EXTRACTED MATERIAL:
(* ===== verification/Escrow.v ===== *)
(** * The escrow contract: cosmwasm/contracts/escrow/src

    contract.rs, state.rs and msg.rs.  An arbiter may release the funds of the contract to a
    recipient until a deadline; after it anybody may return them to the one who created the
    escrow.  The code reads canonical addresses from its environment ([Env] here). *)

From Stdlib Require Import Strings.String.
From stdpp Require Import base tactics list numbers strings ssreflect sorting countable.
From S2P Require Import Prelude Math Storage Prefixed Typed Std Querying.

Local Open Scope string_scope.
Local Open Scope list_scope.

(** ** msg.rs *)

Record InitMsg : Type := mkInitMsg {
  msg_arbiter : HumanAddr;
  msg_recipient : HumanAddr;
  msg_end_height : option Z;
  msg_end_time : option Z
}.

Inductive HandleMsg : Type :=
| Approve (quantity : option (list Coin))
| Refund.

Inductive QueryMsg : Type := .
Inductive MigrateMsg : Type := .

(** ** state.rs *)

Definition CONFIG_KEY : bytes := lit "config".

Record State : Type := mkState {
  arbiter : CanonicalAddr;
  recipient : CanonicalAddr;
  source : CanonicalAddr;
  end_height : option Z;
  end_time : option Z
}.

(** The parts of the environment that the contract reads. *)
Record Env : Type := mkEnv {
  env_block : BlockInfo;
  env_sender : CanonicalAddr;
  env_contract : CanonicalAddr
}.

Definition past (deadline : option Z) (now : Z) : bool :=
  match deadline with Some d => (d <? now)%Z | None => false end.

YOUR ASSIGNMENT:
Reply with the lines from the one that contains "Definition CONFIG_KEY : bytes" through the last line of the material above, copied exactly and nothing else.

ANSWER SPACE:
Definition CONFIG_KEY : bytes := lit "config".

Record State : Type := mkState {
  arbiter : CanonicalAddr;
  recipient : CanonicalAddr;
  source : CanonicalAddr;
  end_height : option Z;
  end_time : option Z
}.

(** The parts of the environment that the contract reads. *)
Record Env : Type := mkEnv {
  env_block : BlockInfo;
  env_sender : CanonicalAddr;
  env_contract : CanonicalAddr
}.

Definition past (deadline : option Z) (now : Z) : bool :=
  match deadline with Some d => (d <? now)%Z | None => false end.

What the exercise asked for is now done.